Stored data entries
---+---

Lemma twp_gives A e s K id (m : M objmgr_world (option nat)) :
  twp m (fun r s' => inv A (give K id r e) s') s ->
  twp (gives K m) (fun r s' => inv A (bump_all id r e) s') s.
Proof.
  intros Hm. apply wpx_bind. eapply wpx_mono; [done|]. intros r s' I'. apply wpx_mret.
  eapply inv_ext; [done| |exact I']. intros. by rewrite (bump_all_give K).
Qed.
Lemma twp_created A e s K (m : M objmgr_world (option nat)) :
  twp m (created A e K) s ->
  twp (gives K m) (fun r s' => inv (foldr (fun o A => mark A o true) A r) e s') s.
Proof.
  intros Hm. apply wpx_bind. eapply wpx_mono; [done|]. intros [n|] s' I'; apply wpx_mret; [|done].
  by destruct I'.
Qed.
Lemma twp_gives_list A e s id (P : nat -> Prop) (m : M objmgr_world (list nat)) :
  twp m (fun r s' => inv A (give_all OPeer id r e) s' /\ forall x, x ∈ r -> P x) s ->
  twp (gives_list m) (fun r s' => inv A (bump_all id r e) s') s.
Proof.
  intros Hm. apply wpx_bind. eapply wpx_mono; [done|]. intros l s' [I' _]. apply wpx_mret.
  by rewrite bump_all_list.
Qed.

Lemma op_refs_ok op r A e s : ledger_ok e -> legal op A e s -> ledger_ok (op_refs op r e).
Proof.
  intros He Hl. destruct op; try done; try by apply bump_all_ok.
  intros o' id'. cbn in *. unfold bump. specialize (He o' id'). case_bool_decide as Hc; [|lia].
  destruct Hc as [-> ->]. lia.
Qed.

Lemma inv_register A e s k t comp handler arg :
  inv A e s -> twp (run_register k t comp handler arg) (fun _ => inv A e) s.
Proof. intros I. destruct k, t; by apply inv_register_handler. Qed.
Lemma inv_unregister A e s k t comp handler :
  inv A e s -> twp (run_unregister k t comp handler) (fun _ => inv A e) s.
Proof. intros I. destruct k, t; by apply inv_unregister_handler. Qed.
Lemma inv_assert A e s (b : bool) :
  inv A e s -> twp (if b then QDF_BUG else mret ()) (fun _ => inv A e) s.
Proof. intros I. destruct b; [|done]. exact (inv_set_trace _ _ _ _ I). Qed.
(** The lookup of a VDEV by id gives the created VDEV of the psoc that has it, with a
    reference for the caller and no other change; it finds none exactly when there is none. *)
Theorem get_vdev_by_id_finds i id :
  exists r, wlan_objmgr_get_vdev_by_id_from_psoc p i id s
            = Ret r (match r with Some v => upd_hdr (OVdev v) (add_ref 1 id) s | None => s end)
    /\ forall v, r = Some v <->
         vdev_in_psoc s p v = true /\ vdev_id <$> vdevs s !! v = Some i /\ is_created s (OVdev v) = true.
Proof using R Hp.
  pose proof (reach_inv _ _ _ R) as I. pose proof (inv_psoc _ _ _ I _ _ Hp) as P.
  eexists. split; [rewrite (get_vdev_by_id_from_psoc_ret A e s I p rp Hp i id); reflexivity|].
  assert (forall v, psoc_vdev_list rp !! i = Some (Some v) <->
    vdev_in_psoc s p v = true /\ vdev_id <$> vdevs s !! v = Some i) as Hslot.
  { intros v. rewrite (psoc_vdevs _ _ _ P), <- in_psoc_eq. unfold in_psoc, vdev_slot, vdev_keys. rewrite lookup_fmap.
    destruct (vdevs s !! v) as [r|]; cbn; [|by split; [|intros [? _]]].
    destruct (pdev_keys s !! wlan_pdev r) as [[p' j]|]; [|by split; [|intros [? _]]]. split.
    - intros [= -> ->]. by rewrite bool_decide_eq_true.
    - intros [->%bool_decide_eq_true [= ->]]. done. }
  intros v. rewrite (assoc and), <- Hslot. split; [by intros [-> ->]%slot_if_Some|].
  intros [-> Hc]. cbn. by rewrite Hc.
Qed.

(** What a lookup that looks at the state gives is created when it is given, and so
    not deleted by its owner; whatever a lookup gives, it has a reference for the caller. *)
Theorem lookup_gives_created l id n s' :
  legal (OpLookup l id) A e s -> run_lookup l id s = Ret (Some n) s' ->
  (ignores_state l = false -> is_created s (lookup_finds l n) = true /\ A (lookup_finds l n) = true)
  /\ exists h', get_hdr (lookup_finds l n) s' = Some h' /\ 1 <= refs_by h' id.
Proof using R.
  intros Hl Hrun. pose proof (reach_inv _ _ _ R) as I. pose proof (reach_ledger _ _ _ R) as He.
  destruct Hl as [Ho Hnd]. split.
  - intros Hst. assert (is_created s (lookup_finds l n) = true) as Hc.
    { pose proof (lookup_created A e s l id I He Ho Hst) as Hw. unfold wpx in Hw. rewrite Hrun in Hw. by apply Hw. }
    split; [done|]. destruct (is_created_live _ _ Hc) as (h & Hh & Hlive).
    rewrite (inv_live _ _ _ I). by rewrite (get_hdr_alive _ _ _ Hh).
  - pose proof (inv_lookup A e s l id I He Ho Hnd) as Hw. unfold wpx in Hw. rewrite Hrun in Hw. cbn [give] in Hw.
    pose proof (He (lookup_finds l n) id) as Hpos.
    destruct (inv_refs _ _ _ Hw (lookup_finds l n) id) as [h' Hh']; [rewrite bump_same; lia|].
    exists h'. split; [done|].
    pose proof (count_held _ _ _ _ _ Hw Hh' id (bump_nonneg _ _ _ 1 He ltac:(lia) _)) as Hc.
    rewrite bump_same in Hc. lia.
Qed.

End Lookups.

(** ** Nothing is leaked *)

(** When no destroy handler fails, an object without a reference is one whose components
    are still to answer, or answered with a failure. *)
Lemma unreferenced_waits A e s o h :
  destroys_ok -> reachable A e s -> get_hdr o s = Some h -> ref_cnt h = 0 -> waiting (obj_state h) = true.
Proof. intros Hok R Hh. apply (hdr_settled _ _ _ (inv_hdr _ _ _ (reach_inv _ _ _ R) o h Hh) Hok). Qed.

---+---

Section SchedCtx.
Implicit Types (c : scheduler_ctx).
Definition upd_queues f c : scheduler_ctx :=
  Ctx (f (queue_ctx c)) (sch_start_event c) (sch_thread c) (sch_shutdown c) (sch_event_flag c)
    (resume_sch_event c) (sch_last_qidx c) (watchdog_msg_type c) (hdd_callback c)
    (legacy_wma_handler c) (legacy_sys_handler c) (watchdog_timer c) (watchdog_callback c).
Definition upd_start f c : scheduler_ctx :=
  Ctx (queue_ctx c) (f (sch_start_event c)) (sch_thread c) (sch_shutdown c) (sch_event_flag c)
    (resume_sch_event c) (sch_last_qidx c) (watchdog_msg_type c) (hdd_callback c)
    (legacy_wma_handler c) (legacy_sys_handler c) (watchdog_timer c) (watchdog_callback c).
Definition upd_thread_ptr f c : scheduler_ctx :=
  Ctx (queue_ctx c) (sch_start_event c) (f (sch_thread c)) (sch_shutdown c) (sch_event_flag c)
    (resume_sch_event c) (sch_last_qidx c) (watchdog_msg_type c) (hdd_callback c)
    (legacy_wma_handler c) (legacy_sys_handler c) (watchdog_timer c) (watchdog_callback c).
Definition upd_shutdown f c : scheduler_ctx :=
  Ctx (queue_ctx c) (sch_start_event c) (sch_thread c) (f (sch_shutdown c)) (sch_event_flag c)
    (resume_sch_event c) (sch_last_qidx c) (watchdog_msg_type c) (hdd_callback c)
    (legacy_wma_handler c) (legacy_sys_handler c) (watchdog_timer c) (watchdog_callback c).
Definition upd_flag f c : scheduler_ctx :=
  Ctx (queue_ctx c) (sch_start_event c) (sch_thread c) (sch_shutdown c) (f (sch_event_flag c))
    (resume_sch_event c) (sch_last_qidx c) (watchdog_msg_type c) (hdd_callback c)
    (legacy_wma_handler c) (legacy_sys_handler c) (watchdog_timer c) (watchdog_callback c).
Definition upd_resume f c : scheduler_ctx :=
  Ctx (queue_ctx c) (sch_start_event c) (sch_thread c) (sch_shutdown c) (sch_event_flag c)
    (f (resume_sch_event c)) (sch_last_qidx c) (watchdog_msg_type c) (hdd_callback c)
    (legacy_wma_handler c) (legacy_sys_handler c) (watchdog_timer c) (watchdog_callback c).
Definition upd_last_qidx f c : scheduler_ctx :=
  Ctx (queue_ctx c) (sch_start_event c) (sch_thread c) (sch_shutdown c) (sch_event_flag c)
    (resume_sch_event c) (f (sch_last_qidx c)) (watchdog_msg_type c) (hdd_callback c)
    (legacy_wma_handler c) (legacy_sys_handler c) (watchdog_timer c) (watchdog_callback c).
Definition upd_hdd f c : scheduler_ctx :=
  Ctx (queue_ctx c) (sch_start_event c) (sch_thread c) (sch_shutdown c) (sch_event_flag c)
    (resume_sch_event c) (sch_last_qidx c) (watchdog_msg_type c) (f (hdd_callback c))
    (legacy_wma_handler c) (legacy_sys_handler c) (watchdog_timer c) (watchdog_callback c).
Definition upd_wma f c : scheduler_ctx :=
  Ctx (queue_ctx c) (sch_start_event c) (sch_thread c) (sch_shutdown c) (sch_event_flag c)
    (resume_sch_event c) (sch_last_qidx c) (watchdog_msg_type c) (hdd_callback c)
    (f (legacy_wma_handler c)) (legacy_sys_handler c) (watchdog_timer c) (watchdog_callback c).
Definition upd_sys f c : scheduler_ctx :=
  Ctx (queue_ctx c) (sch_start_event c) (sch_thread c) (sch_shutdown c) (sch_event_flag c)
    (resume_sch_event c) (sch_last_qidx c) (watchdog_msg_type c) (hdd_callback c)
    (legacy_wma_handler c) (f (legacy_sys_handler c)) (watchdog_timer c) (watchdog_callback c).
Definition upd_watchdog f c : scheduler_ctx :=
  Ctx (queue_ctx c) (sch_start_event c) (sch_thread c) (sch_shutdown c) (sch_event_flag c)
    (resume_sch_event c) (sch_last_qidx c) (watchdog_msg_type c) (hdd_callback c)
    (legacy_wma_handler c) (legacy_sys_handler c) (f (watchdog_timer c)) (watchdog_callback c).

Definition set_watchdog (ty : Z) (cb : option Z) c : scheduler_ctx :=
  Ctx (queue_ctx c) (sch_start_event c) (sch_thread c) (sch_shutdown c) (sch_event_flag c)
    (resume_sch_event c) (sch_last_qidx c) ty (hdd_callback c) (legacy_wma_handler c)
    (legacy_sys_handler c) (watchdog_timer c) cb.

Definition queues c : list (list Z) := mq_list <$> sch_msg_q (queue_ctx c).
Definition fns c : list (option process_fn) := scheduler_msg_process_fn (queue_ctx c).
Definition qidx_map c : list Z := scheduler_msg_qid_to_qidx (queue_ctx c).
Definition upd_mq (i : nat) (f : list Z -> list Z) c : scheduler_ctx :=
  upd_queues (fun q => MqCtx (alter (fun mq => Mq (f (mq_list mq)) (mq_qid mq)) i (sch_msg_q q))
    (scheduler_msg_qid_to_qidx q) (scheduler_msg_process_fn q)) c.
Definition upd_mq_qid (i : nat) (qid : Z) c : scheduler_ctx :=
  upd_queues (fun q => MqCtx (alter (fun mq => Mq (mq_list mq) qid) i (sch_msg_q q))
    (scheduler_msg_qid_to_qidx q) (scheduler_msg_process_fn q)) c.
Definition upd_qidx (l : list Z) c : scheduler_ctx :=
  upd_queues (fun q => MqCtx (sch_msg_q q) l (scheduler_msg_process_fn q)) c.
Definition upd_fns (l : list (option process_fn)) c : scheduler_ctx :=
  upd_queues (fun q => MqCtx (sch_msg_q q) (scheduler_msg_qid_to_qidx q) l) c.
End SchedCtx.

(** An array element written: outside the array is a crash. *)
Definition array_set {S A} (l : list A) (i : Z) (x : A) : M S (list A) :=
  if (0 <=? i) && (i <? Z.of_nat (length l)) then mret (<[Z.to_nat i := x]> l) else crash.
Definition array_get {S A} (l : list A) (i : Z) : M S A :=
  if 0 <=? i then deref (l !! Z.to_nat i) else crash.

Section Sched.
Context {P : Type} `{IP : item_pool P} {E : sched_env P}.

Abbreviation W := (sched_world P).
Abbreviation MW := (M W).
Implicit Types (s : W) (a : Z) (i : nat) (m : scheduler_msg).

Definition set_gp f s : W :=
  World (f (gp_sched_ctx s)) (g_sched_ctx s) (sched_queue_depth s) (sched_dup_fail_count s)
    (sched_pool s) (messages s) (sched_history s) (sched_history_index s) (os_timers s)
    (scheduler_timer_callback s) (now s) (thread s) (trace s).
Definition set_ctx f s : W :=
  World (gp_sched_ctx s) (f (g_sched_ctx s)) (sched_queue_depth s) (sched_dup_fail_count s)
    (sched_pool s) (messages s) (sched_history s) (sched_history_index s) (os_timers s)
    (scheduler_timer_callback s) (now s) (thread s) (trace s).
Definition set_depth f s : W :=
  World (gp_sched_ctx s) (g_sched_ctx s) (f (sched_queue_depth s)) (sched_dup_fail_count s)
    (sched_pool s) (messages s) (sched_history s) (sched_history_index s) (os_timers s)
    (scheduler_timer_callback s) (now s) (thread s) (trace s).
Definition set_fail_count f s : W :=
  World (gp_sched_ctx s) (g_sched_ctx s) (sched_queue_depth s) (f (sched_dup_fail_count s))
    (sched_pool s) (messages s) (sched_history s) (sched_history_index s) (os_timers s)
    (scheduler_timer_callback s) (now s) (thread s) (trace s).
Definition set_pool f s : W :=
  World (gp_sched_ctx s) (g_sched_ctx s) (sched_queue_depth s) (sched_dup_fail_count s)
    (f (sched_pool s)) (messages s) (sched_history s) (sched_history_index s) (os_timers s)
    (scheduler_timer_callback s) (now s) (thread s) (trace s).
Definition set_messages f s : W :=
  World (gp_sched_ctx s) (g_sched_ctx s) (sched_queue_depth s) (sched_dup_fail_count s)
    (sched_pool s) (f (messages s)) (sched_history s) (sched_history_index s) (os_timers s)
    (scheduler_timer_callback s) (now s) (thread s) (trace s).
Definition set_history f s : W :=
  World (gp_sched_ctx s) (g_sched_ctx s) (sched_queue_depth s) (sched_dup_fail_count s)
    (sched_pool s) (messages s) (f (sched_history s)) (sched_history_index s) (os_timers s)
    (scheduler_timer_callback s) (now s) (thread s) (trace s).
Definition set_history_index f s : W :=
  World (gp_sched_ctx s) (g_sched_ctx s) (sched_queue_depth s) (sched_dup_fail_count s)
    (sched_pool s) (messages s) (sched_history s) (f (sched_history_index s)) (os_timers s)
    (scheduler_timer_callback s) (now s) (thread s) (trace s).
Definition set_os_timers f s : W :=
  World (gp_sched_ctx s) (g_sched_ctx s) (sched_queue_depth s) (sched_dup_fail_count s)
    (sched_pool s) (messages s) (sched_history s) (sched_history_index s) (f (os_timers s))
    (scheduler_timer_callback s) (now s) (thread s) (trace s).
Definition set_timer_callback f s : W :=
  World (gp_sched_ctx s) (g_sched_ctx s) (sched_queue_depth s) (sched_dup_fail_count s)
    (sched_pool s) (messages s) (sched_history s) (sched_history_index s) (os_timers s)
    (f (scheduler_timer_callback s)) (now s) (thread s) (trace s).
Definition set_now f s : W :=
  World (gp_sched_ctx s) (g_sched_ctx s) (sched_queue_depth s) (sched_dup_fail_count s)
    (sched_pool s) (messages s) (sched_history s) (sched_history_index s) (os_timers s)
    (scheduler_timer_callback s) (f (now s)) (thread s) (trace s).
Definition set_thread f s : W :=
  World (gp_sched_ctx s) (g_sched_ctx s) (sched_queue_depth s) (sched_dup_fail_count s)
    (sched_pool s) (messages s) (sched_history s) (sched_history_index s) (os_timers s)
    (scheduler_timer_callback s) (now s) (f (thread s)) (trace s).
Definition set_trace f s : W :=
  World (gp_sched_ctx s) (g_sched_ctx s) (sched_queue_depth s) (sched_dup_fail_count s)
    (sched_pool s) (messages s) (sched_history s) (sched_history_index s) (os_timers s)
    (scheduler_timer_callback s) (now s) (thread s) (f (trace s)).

---+---

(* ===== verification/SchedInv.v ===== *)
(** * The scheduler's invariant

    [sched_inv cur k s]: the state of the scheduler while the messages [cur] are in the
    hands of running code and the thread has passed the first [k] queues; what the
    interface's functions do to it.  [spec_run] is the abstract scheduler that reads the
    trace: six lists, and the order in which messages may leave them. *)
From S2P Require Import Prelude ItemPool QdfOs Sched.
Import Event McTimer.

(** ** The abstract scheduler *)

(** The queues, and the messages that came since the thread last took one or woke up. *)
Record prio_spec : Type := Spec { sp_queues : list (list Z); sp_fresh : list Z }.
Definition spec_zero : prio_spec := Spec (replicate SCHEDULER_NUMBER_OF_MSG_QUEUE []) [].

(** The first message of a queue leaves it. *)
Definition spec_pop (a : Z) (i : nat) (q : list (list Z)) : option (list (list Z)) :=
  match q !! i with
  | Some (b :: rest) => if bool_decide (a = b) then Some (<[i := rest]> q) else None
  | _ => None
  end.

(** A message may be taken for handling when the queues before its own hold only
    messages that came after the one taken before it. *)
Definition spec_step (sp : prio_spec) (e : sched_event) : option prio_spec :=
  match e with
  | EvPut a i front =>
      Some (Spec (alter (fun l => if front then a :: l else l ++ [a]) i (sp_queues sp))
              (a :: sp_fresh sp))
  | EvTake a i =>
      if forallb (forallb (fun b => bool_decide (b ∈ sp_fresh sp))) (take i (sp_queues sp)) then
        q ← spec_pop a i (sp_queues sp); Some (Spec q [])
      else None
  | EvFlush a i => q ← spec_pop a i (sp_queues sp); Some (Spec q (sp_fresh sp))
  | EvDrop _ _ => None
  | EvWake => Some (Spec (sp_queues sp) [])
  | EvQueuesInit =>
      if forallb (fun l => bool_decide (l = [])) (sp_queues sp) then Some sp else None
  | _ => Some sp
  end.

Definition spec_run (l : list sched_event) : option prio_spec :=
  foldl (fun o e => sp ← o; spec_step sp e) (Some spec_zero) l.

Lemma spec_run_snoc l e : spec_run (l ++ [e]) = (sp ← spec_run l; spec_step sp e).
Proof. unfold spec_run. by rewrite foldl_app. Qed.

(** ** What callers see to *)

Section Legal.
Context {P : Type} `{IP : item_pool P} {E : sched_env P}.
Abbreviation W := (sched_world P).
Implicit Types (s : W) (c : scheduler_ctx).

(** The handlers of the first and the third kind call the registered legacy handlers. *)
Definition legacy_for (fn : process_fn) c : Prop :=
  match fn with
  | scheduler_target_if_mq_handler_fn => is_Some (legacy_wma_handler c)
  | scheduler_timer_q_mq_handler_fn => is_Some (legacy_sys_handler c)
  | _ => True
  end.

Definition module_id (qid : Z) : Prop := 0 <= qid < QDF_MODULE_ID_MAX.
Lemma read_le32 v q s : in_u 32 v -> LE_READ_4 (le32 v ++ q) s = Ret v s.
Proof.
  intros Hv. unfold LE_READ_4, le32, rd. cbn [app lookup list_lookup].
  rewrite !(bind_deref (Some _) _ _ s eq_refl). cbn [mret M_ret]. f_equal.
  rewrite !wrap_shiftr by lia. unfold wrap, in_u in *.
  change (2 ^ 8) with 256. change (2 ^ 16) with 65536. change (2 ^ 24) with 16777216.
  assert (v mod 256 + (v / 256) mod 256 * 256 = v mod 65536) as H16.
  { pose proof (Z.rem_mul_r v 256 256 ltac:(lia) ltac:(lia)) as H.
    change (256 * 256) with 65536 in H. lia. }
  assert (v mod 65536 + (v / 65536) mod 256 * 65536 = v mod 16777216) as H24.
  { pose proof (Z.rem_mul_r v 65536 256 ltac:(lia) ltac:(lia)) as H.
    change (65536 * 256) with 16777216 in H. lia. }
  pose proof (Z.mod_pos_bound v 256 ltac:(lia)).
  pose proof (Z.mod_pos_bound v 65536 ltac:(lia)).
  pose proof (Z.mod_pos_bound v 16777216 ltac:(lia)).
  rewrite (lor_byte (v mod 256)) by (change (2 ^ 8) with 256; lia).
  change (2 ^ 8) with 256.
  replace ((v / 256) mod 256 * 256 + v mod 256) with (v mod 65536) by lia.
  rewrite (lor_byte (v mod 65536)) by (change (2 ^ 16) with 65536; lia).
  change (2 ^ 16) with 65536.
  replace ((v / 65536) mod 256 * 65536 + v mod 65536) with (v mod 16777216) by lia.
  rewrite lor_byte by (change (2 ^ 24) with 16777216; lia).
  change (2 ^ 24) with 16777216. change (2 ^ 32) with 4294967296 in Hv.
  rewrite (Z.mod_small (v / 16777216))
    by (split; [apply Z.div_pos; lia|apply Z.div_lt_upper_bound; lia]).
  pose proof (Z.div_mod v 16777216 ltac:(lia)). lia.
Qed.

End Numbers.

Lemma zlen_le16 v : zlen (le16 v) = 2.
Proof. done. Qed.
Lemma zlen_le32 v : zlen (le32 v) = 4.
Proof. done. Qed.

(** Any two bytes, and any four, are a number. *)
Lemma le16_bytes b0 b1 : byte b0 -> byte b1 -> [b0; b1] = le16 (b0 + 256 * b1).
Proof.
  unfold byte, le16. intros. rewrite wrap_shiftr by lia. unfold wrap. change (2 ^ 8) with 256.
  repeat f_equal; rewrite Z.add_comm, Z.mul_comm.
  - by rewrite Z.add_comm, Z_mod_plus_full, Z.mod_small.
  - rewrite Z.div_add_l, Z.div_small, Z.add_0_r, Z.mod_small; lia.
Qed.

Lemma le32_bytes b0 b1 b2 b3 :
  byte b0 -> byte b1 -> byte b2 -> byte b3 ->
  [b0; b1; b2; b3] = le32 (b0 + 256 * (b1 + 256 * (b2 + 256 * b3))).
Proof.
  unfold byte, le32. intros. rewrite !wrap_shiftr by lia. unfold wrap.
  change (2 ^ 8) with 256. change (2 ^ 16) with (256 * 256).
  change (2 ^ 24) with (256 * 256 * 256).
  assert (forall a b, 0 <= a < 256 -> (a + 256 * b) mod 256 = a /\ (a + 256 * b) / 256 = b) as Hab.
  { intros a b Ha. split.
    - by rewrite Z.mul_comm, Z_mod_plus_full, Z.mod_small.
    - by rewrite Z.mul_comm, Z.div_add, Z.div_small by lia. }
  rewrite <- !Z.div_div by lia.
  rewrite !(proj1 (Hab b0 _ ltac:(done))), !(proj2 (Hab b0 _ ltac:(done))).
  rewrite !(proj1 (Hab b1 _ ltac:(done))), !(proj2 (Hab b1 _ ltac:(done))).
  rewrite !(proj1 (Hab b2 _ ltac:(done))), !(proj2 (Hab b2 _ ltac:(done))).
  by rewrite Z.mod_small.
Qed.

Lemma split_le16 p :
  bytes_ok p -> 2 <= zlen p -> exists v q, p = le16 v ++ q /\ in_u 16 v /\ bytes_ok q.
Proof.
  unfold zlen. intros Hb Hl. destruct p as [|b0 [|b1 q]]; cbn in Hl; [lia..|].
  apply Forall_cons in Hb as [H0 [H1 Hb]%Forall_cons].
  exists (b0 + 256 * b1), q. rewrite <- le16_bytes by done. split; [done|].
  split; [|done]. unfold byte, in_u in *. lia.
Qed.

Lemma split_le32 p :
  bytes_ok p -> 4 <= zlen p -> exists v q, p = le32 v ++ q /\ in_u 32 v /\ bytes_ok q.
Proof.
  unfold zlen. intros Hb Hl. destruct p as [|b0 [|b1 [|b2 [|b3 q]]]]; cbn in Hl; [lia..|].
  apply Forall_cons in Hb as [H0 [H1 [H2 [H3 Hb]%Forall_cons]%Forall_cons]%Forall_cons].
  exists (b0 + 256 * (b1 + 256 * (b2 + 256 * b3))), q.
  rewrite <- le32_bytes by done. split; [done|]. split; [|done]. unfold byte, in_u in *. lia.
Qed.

---+---

» **Try it**
Retype exactly the lines above, from the one with "Lemma le16_bytes b0" through the one with "rewrite !(proj1 (Hab b1", inclusive.

» **Exercise response**
Lemma le16_bytes b0 b1 : byte b0 -> byte b1 -> [b0; b1] = le16 (b0 + 256 * b1).
Proof.
  unfold byte, le16. intros. rewrite wrap_shiftr by lia. unfold wrap. change (2 ^ 8) with 256.
  repeat f_equal; rewrite Z.add_comm, Z.mul_comm.
  - by rewrite Z.add_comm, Z_mod_plus_full, Z.mod_small.
  - rewrite Z.div_add_l, Z.div_small, Z.add_0_r, Z.mod_small; lia.
Qed.

Lemma le32_bytes b0 b1 b2 b3 :
  byte b0 -> byte b1 -> byte b2 -> byte b3 ->
  [b0; b1; b2; b3] = le32 (b0 + 256 * (b1 + 256 * (b2 + 256 * b3))).
Proof.
  unfold byte, le32. intros. rewrite !wrap_shiftr by lia. unfold wrap.
  change (2 ^ 8) with 256. change (2 ^ 16) with (256 * 256).
  change (2 ^ 24) with (256 * 256 * 256).
  assert (forall a b, 0 <= a < 256 -> (a + 256 * b) mod 256 = a /\ (a + 256 * b) / 256 = b) as Hab.
  { intros a b Ha. split.
    - by rewrite Z.mul_comm, Z_mod_plus_full, Z.mod_small.
    - by rewrite Z.mul_comm, Z.div_add, Z.div_small by lia. }
  rewrite <- !Z.div_div by lia.
  rewrite !(proj1 (Hab b0 _ ltac:(done))), !(proj2 (Hab b0 _ ltac:(done))).
  rewrite !(proj1 (Hab b1 _ ltac:(done))), !(proj2 (Hab b1 _ ltac:(done))).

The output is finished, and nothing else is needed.